Com o devido respeito aos que entendem ser esta uma interpretação adequada do sistema de leis, entendemos que o desenvolvimento de mecanismos extrajudiciais de solução de conflitos, aprimorados com a utilização das novas tecnologias, assim também a necessária transformação da cultura do demandismo judicial, não nos permite afastar do cidadão o exercício pleno e livre do acesso à justiça, aqui entendido como a liberdade de bater às portas do Poder Judiciário para pleitear uma solução ao conflito em que se está inserido.
Por certo que novos caminhos de solução de conflitos e o uso de novas tecnologias permitindo aprimorar a prestação do serviço jurisdicional são muito bem-vindos e devem ser incentivados de todas as formas, no entanto, a sua impositividade mostra-se indevida sob todos os aspectos.
É preciso partir da premissa de que o atendimento irrestrito do cidadão que sente seu direito ameaçado ou violado é função inafastável do Poder Judiciário, por determinação constitucional, pertencendo a cada sujeito a decisão de buscar ou não outros caminhos.
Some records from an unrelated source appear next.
Definition handleVariantUpdate (this : component) (event : custom_event)
    : completion component :=
  let variant := opt_member (detail event) "resource" in
  match notify_button this with
  | None => mret this
  | Some _ =>
      unavailable ←
        (if truthy variant
         then a ← member variant "available"; mret (strict_eq_bool a false)
         else mret false);
      if (unavailable : bool) then
        id ← member variant "id";
        mret (set_display this "block" "flex"
                ("Showing notify me button - variant not available:", Some id))
      else
        available ←
          (if truthy variant
           then a ← member variant "available"; mret (strict_eq_bool a true)
           else mret false);
        if (available : bool) then
          id ← member variant "id";
          mret (set_display this "none" "none"
                  ("Hiding notify me button - variant available:", Some id))
        else
          mret (set_display this "none" "none"
                  ("Hiding notify me button - no variant selected", None))
  end.

(** [this.closest(".shopify-section") || document] *)
Definition scope (chain : list (path * element)) : event_target :=
  match closest chain sel_section with
  | Some (p, _) => Node p
  | None => Document
  end.

Definition setupNotifyButton (this : component) (r : registry) : registry :=
  match notify_button this with
  | Some _ =>
      {| listeners :=
           addEventListener (Listener NotifyButton "click" (next_function r)) (listeners r);
         next_function := S (next_function r) |}
  | None => r
  end.

Definition setupVariantUpdateListener (ev : theme_events)
    (chain : list (path * element)) (this : component) (r : registry)
    : component * registry :=
  let section := scope chain in
  let handler := next_function r in
  ({| style_display := style_display this;
      notify_button := notify_button this;
      boundVariantUpdateHandler := Some handler;
      console := console this |},
   {| listeners :=
        addEventListener (Listener section (variantSelected ev) handler)
          (addEventListener (Listener section (variantUpdate ev) handler) (listeners r));
      next_function := S handler |}).

(** [chain] is the chain of parent links of the component when the callback
    runs.  The callbacks of the base class are declared outside this file. *)
Definition connectedCallback (ev : theme_events) (chain : list (path * element))
    (this : component) (r : registry) : component * registry :=
  setupVariantUpdateListener ev chain this (setupNotifyButton this r).

Definition disconnectedCallback (ev : theme_events) (chain : list (path * element))
    (this : component) (r : registry) : registry :=
  match boundVariantUpdateHandler this with
  | Some handler =>
      let section := scope chain in
      {| listeners :=
           removeEventListener (Listener section (variantSelected ev) handler)
             (removeEventListener (Listener section (variantUpdate ev) handler) (listeners r));
         next_function := next_function r |}
  | None => r
  end.

(** The control is shown, or hidden, when both the component and its button
    are. *)
Definition shown (this : component) : Prop :=
  style_display this = "block" ∧ notify_button this = Some "flex".

Definition hidden (this : component) : Prop :=
  style_display this = "none" ∧ notify_button this = Some "none".

(** The payload carries a resource object whose [available] is the boolean
    [b]. *)
Definition resource_available (event : custom_event) (b : bool) : Prop :=
  ∃ payload fields,
    detail event = JObj payload ∧
    lookup_field "resource" payload = Some (JObj fields) ∧
    lookup_field "available" fields = Some (JBool b).

(** The payload has no resource: no detail at all, or a [resource] that is
    missing, [null] or [undefined]. *)
Definition resource_absent (event : custom_event) : Prop :=
  opt_member (detail event) "resource" = JUndefined ∨
  opt_member (detail event) "resource" = JNull.

End Watcher.

(** ** Variant resolution *)

Module Variant.
Import Js Dom.

(** [value && value !== ""] on a string *)
Definition non_empty (s : string) : bool :=
  negb (String.eqb s "") && negb (String.eqb s "").

(** The loop over [allVariantInputs]: the first value that is not empty. *)
Fixpoint first_value (inputs : list element) : option string :=
  match inputs with
  | [] => None
  | input :: rest =>
      let v := value input in
      if non_empty v then Some v else first_value rest
  end.

(** [chain] is the chain of parent links of the component. *)
Definition getVariantId (doc : document) (chain : list (path * element)) : option string :=
  let from_form :=
    match closest chain sel_product_form with
    | Some (_, productForm) =>
        match querySelector productForm sel_variant_input with
        | Some variantInput =>
            let v := value variantInput in
            if non_empty v then Some v else None
        | None => None
        end
    | None => None
    end in
  match from_form with
  | Some v => Some v
  | None =>
  let from_section :=
    match closest chain sel_section with
    | Some (_, section) => first_value (querySelectorAll section sel_variant_input)
    | None => None
    end in
  match from_section with
  | Some v => Some v
  | None =>
  let from_picker :=
    match document_querySelector doc sel_variant_picker with
    | Some variantPicker =>
        match querySelector variantPicker sel_selected_variant with
        | Some selectedVariant =>
            match getAttribute "data-variant-id" (attributes selectedVariant) with
            | Some variantId => if negb (String.eqb variantId "") then Some variantId else None
            | None => None
            end
        | None => None
        end
    | None => None
    end in
  match from_picker with
  | Some v => Some v
  | None =>
  match URLSearchParams_get "variant" (search doc) with
  | Some variantFromUrl =>
      if negb (String.eqb variantFromUrl "") then Some variantFromUrl else None
  | None => None
  end
  end end end.

(** The four sources as the specification lists them, each as the values it
    offers, in the order in which they are consulted. *)

(** 1. the input named [id] (or referenced as [variantId]) inside the nearest
    enclosing product-form ancestor *)
Definition source_product_form (chain : list (path * element)) : list string :=
  match closest chain sel_product_form with
  | Some (_, form) => option_list (value <$> querySelector form sel_variant_input)
  | None => []
  end.

(** 2. the same input pattern anywhere within the nearest enclosing section *)
Definition source_section (chain : list (path * element)) : list string :=
  match closest chain sel_section with
  | Some (_, section) => value <$> querySelectorAll section sel_variant_input
  | None => []
  end.

(** 3. the checked input carrying a variant-id data attribute inside the
    page-level variant picker *)
Definition source_picker (doc : document) : list string :=
  match document_querySelector doc sel_variant_picker with
  | Some picker =>
      match querySelector picker sel_selected_variant with
      | Some input => option_list (getAttribute "data-variant-id" (attributes input))
      | None => []
      end
  | None => []
  end.

(** 4. the [variant] query parameter of the page URL *)
Definition source_url (doc : document) : list string :=
  option_list (URLSearchParams_get "variant" (search doc)).

(** The first non-empty value among a list of offered values. *)
Definition first_non_empty (values : list string) : option string :=
  head (filter (fun v => v ≠ "") values).
(** C5, amended: [backward] does not reset gradients before it runs; a
    second call in succession seeds the terminal's [grad] with 1.0 again and
    adds its contributions to what the first call left.  For an object whose
    only consumer is the terminal, the second call adds the very
    contributions the first added; when that is one contribution and the
    [grad] was 0.0 at first, the [grad] after two calls is 2 times the
    [grad] after one call.  For [a = Value(2.0); b = Value(-3.0); d = a * b],
    [a.grad] is -3.0 and then -6.0, [b.grad] is 2.0 and then 4.0.  (Objects
    behind other objects get more than that, their consumers' [grad] having
    grown too.) *)
Theorem repeated_backward_accumulates rt :
  (forall h t x,
     built rt h -> t < length h -> closures_defined rt h t -> x <> t ->
     (forall u, reachable h t u ->
                In x (closure_operands (backward_of h u)) -> u = t) ->
     let added := contributions rt (set_grad t 1 h) (backward_of h t) x in
     exists h1 h2,
       backward rt t h = (h1, Ok tt) /\
       backward rt t h1 = (h2, Ok tt) /\
       grad_of h1 x = fold_left PrimFloat.add added (grad_of h x) /\
       grad_of h2 x = fold_left PrimFloat.add added (grad_of h1 x) /\
       grad_of h1 t = 1%float /\ grad_of h2 t = 1%float /\
       (forall c, added = [c] -> grad_of h x = 0%float ->
                  grad_of h2 x = (2 * grad_of h1 x)%float)) /\
  (map grad (fst (product_scenario rt 1 [])) = [-3; 2; 1]%float /\
   map grad (fst (product_scenario rt 2 [])) = [-6; 4; 1]%float).
Proof.
  split.
  - intros h t x Hb Ht Hdef Hx Honly added.
    pose proof (built_wf Hb) as Hwf.
    destruct (backward_direct_operand Hwf Ht Hdef Hx Honly)
      as (h1 & E1 & Hsg1 & Hg1).
    assert (Hwf1 : wf_heap h1) by (eapply wf_heap_same_graph; eauto).
    assert (Ht1 : t < length h1) by (rewrite (proj1 Hsg1); exact Ht).
    assert (Hdef1 : closures_defined rt h1 t)
      by (eapply closures_defined_same_graph; eauto).
    assert (Hsg1' : same_graph h1 h).
    { destruct Hsg1 as [Hl Hf]. split; [congruence|].
      intros v. destruct (Hf v) as (-> & -> & ->). auto. }
    assert (Honly1 : forall u, reachable h1 t u ->
               In x (closure_operands (backward_of h1 u)) -> u = t).
    { intros u Hu Hin. apply Honly.
      - eapply same_graph_reachable; eauto.
      - destruct (proj2 Hsg1 u) as (_ & _ & Hbw). now rewrite <- Hbw. }
    destruct (backward_direct_operand Hwf1 Ht1 Hdef1 Hx Honly1)
      as (h2 & E2 & Hsg2 & Hg2).
    assert (Hg2' : grad_of h2 x = fold_left PrimFloat.add added (grad_of h1 x)).
    { rewrite Hg2. f_equal. unfold added.
      destruct (proj2 Hsg1 t) as (_ & _ & ->).
      apply contributions_ext.
      * intros w. rewrite !data_of_set_grad. apply (proj2 Hsg1 w).
      * intros o Eo.
        assert (o = t) as ->.
        { unfold backward_of in Eo.
          destruct (nth_error h t) as [y|] eqn:Ey; [|discriminate].
          apply (wf_out (Hwf _ _ Ey)), Eo. }
        now rewrite !grad_of_set_grad_eq by assumption. }
    exists h1, h2. split; [assumption|]. split; [assumption|].
    split; [exact Hg1|]. split; [exact Hg2'|]. split; [|split].
    + destruct (backward_spec Hwf Ht Hdef) as (h1' & E1' & _ & G1 & _).
      congruence.
    + destruct (backward_spec Hwf1 Ht1 Hdef1) as (h2' & E2' & _ & G2 & _).
      congruence.
    + intros c Ec E0. rewrite Hg2', Hg1. fold added. rewrite Ec, E0. simpl.
      apply FloatFacts.added_twice.
  - split.
    + cbv -[backward iter_swap]. either_set_order. all: reflexivity.
    + cbv -[backward iter_swap]. either_set_order. all: reflexivity.
Qed.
A nosso ver, há um flagrante equívoco em se pensar que o cidadão busca o Poder Judiciário para solução de seus conflitos em detrimento dos demais meios permitidos em lei, ainda que sabendo da demora do resultado do processo judicial, por mera deliberação caprichosa.
Em verdade, apesar de permitidos em lei e de algum avanço implementado nos últimos poucos anos, os meios de solução extrajudiciais de conflito não transformaram a cultura jurídica suficientemente, de modo a impactar no comportamento social. A falta de conhecimento sobre tais meios, suas possibilidades, condições de uso, custos, validade e eficácia são desconhecidos pelos próprios alunos que frequentam os cursos de direito. A impositividade desses meios, sob a alegação de que se trata de conflitos de menor complexidade e, portanto, devem ser resolvidos pelas plataformas digitais abrindo espaço para uma maior dedicação do Judiciário as causas de maior complexidade, se mostra uma afronta ao princípio da isonomia, a começar pelo fato de que não se tem um critério seguro para se definir o que seria um direito de menor ou maior.
É preciso deixarmos de lado a falsa ideia de que o aprimoramento de procedimentos só se mostra possível a partir da restrição de direitos, se por um lado, o implemento e aprimoramento de novos meios e instrumentos de solução de conflitos é bem-vindo e não há dúvida sobre isso, a preservação de garantias constitucionais é ainda mais relevante, mostrando-se fundamental ao aperfeiçoamento do Estado Democrático.
Adriano Cesar Braz Caldeira é mestre em Direito Processual Civil pela PUC-SP, doutor em Direito Político e Econômico pelo Mackenzie/SP, professor de Direito Processual Civil nos cursos de graduação e pós-graduação na Universidade Mackenzie e sócio do escritório Souza e Caldeira Advogados.